:: DATA PROVIDED ::
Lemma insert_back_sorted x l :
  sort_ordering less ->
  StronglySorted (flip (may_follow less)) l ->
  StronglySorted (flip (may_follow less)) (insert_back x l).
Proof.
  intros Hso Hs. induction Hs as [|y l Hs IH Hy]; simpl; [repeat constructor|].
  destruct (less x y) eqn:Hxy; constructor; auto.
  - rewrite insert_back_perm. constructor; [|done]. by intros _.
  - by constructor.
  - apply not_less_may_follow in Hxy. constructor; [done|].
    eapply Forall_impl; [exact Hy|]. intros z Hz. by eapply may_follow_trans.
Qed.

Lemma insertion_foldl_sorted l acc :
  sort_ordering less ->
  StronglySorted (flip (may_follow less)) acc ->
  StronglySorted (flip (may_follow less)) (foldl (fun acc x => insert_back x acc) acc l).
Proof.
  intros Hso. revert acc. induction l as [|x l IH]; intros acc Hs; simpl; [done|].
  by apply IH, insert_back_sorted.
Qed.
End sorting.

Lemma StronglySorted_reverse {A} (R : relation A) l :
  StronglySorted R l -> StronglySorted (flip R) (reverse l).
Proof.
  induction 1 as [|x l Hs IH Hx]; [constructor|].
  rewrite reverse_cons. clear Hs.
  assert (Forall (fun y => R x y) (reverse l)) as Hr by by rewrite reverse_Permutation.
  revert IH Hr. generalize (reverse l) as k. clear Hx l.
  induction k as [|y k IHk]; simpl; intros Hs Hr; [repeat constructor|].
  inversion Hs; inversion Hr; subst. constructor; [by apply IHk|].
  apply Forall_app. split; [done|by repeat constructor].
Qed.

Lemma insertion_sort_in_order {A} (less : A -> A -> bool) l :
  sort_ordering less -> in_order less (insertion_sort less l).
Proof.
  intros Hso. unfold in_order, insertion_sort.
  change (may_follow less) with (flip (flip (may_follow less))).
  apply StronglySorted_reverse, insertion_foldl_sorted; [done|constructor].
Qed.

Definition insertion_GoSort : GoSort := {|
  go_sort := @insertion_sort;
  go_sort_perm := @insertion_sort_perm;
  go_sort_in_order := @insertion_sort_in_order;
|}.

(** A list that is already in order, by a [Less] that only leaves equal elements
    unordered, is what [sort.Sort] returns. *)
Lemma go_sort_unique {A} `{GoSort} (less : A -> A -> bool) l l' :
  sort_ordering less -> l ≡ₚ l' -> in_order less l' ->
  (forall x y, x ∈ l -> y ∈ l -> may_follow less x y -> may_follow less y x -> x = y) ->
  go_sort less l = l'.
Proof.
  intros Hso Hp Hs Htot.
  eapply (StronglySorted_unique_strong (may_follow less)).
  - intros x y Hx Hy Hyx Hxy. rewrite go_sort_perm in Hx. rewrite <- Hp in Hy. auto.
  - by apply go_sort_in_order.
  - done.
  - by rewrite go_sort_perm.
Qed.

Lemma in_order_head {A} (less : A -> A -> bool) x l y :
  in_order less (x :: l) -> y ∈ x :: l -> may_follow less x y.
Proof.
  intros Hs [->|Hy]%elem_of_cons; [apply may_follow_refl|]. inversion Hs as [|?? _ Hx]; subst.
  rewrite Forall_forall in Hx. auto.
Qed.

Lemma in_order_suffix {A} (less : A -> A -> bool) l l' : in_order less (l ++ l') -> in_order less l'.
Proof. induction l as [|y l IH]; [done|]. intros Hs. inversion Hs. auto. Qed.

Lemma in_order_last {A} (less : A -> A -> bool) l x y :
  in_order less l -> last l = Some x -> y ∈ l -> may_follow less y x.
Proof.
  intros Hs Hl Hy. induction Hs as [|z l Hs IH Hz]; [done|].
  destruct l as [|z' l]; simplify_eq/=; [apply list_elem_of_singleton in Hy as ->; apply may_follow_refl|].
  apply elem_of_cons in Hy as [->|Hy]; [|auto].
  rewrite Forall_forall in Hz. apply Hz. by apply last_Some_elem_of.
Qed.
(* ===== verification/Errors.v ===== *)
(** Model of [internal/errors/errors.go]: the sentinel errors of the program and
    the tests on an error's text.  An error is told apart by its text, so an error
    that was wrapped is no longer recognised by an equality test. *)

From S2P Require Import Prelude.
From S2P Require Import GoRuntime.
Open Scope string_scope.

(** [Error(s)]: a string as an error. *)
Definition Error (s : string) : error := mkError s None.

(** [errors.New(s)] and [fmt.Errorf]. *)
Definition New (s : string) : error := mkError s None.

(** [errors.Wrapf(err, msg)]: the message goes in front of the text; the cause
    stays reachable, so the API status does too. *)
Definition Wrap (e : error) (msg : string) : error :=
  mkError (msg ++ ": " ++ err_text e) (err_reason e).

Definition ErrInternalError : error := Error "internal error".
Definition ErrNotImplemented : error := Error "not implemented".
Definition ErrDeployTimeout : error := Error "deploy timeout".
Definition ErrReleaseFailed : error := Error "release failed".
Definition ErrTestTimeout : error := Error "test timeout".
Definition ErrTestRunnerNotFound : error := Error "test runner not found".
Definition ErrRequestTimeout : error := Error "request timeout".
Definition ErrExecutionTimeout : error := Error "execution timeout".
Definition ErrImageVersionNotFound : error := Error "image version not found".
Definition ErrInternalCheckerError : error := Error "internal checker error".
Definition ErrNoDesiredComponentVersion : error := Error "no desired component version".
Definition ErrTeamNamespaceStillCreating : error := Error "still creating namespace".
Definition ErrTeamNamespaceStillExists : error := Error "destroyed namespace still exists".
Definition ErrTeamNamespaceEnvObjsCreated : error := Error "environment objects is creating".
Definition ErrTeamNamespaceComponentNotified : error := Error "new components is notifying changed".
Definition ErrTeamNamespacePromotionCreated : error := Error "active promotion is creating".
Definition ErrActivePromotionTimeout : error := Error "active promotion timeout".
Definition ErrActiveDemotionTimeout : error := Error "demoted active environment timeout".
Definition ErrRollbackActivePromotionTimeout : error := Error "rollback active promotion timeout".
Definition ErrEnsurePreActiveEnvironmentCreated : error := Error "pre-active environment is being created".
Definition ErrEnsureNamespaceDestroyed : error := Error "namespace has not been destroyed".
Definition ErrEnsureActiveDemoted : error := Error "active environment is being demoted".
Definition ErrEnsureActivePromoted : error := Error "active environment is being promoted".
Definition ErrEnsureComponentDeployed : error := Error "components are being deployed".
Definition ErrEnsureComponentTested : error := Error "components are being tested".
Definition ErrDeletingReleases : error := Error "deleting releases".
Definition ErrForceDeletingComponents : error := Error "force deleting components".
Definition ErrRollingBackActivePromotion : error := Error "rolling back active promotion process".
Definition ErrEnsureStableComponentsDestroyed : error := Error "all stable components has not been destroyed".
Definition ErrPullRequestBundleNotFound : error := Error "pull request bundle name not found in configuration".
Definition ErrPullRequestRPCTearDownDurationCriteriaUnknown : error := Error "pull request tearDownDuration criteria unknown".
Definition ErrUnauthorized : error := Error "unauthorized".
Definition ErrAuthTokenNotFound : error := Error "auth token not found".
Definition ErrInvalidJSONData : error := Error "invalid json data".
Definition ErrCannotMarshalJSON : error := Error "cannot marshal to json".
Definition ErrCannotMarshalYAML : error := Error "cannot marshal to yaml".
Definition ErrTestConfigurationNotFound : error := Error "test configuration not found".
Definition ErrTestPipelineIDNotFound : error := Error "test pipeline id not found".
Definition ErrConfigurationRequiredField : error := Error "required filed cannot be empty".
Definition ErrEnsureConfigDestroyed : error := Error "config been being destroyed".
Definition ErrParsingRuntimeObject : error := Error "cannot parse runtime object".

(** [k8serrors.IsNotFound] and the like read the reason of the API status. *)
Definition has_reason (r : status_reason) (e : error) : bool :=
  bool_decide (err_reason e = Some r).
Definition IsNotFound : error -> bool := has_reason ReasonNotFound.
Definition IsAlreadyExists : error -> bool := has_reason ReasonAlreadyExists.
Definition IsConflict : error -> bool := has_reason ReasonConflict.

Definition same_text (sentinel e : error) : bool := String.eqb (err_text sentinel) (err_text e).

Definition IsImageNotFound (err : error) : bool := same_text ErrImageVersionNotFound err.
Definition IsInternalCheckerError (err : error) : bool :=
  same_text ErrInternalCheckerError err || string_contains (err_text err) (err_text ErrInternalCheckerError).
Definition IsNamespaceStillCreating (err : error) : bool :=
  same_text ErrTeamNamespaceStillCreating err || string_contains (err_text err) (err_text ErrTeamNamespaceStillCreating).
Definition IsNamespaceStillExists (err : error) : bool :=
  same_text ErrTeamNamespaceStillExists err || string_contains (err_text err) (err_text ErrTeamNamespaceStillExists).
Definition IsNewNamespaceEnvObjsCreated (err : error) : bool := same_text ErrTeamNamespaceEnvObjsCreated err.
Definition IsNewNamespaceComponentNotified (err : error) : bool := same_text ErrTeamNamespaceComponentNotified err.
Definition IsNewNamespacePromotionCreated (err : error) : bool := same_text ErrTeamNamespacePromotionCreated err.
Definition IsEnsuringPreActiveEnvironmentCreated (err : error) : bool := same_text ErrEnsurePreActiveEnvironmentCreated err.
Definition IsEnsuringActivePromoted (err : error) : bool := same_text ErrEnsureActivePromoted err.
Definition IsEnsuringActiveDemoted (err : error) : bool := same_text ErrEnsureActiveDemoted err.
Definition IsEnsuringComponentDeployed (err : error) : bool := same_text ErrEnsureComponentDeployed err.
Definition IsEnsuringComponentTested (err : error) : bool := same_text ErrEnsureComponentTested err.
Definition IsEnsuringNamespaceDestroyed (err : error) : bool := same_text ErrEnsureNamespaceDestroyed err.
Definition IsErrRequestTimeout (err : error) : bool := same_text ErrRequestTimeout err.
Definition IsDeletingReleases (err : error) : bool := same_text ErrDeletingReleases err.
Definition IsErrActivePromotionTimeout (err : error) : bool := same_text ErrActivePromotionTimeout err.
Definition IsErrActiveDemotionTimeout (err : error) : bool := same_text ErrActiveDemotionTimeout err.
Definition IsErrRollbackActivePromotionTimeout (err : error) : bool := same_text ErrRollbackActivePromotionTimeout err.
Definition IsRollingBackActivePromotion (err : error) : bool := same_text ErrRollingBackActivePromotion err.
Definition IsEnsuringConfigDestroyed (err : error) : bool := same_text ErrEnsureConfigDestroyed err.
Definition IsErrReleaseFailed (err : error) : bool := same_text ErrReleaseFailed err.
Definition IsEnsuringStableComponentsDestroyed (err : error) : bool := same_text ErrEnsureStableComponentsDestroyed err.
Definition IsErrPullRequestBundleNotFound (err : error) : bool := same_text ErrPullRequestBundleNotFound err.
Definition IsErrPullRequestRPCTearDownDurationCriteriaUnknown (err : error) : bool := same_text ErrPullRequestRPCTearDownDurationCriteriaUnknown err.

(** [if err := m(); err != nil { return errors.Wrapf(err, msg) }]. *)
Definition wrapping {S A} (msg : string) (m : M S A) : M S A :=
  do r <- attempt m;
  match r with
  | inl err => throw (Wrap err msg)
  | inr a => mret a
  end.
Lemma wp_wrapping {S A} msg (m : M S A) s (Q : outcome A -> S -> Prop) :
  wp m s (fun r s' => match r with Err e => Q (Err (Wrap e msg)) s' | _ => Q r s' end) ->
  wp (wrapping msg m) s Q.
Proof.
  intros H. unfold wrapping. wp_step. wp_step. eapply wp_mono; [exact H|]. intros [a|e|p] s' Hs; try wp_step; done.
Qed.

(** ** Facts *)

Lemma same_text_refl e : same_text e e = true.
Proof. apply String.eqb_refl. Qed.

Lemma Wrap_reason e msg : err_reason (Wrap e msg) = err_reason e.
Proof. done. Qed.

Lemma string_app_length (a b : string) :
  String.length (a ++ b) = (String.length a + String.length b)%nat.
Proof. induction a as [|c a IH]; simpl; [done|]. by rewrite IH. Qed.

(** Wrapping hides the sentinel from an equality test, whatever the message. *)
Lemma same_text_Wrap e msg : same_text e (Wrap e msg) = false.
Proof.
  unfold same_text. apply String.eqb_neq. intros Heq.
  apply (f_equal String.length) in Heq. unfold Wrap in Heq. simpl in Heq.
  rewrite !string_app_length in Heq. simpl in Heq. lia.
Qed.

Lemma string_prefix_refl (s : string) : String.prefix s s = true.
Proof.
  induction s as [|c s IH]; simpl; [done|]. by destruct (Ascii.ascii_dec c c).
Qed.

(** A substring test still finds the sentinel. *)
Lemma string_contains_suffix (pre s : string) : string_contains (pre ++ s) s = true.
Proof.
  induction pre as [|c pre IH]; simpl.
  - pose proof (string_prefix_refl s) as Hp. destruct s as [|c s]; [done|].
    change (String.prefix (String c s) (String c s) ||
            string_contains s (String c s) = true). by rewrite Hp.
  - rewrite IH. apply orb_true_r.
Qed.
:::
> TASK DETAILS
Taking the entries above, write out exactly the lines starting with the line containing "apply Forall_app. split;" and going on through the line containing "(* ===== verification/Errors.v ===== *)", both included, and nothing else.

> EXPECTED OUTPUT
  apply Forall_app. split; [done|by repeat constructor].
Qed.

Lemma insertion_sort_in_order {A} (less : A -> A -> bool) l :
  sort_ordering less -> in_order less (insertion_sort less l).
Proof.
  intros Hso. unfold in_order, insertion_sort.
  change (may_follow less) with (flip (flip (may_follow less))).
  apply StronglySorted_reverse, insertion_foldl_sorted; [done|constructor].
Qed.

Definition insertion_GoSort : GoSort := {|
  go_sort := @insertion_sort;
  go_sort_perm := @insertion_sort_perm;
  go_sort_in_order := @insertion_sort_in_order;
|}.

(** A list that is already in order, by a [Less] that only leaves equal elements
    unordered, is what [sort.Sort] returns. *)
Lemma go_sort_unique {A} `{GoSort} (less : A -> A -> bool) l l' :
  sort_ordering less -> l ≡ₚ l' -> in_order less l' ->
  (forall x y, x ∈ l -> y ∈ l -> may_follow less x y -> may_follow less y x -> x = y) ->
  go_sort less l = l'.
Proof.
  intros Hso Hp Hs Htot.
  eapply (StronglySorted_unique_strong (may_follow less)).
  - intros x y Hx Hy Hyx Hxy. rewrite go_sort_perm in Hx. rewrite <- Hp in Hy. auto.
  - by apply go_sort_in_order.
  - done.
  - by rewrite go_sort_perm.
Qed.

Lemma in_order_head {A} (less : A -> A -> bool) x l y :
  in_order less (x :: l) -> y ∈ x :: l -> may_follow less x y.
Proof.
  intros Hs [->|Hy]%elem_of_cons; [apply may_follow_refl|]. inversion Hs as [|?? _ Hx]; subst.
  rewrite Forall_forall in Hx. auto.
Qed.

Lemma in_order_suffix {A} (less : A -> A -> bool) l l' : in_order less (l ++ l') -> in_order less l'.
Proof. induction l as [|y l IH]; [done|]. intros Hs. inversion Hs. auto. Qed.

Lemma in_order_last {A} (less : A -> A -> bool) l x y :
  in_order less l -> last l = Some x -> y ∈ l -> may_follow less y x.
Proof.
  intros Hs Hl Hy. induction Hs as [|z l Hs IH Hz]; [done|].
  destruct l as [|z' l]; simplify_eq/=; [apply list_elem_of_singleton in Hy as ->; apply may_follow_refl|].
  apply elem_of_cons in Hy as [->|Hy]; [|auto].
  rewrite Forall_forall in Hz. apply Hz. by apply last_Some_elem_of.
Qed.
(* ===== verification/Errors.v ===== *)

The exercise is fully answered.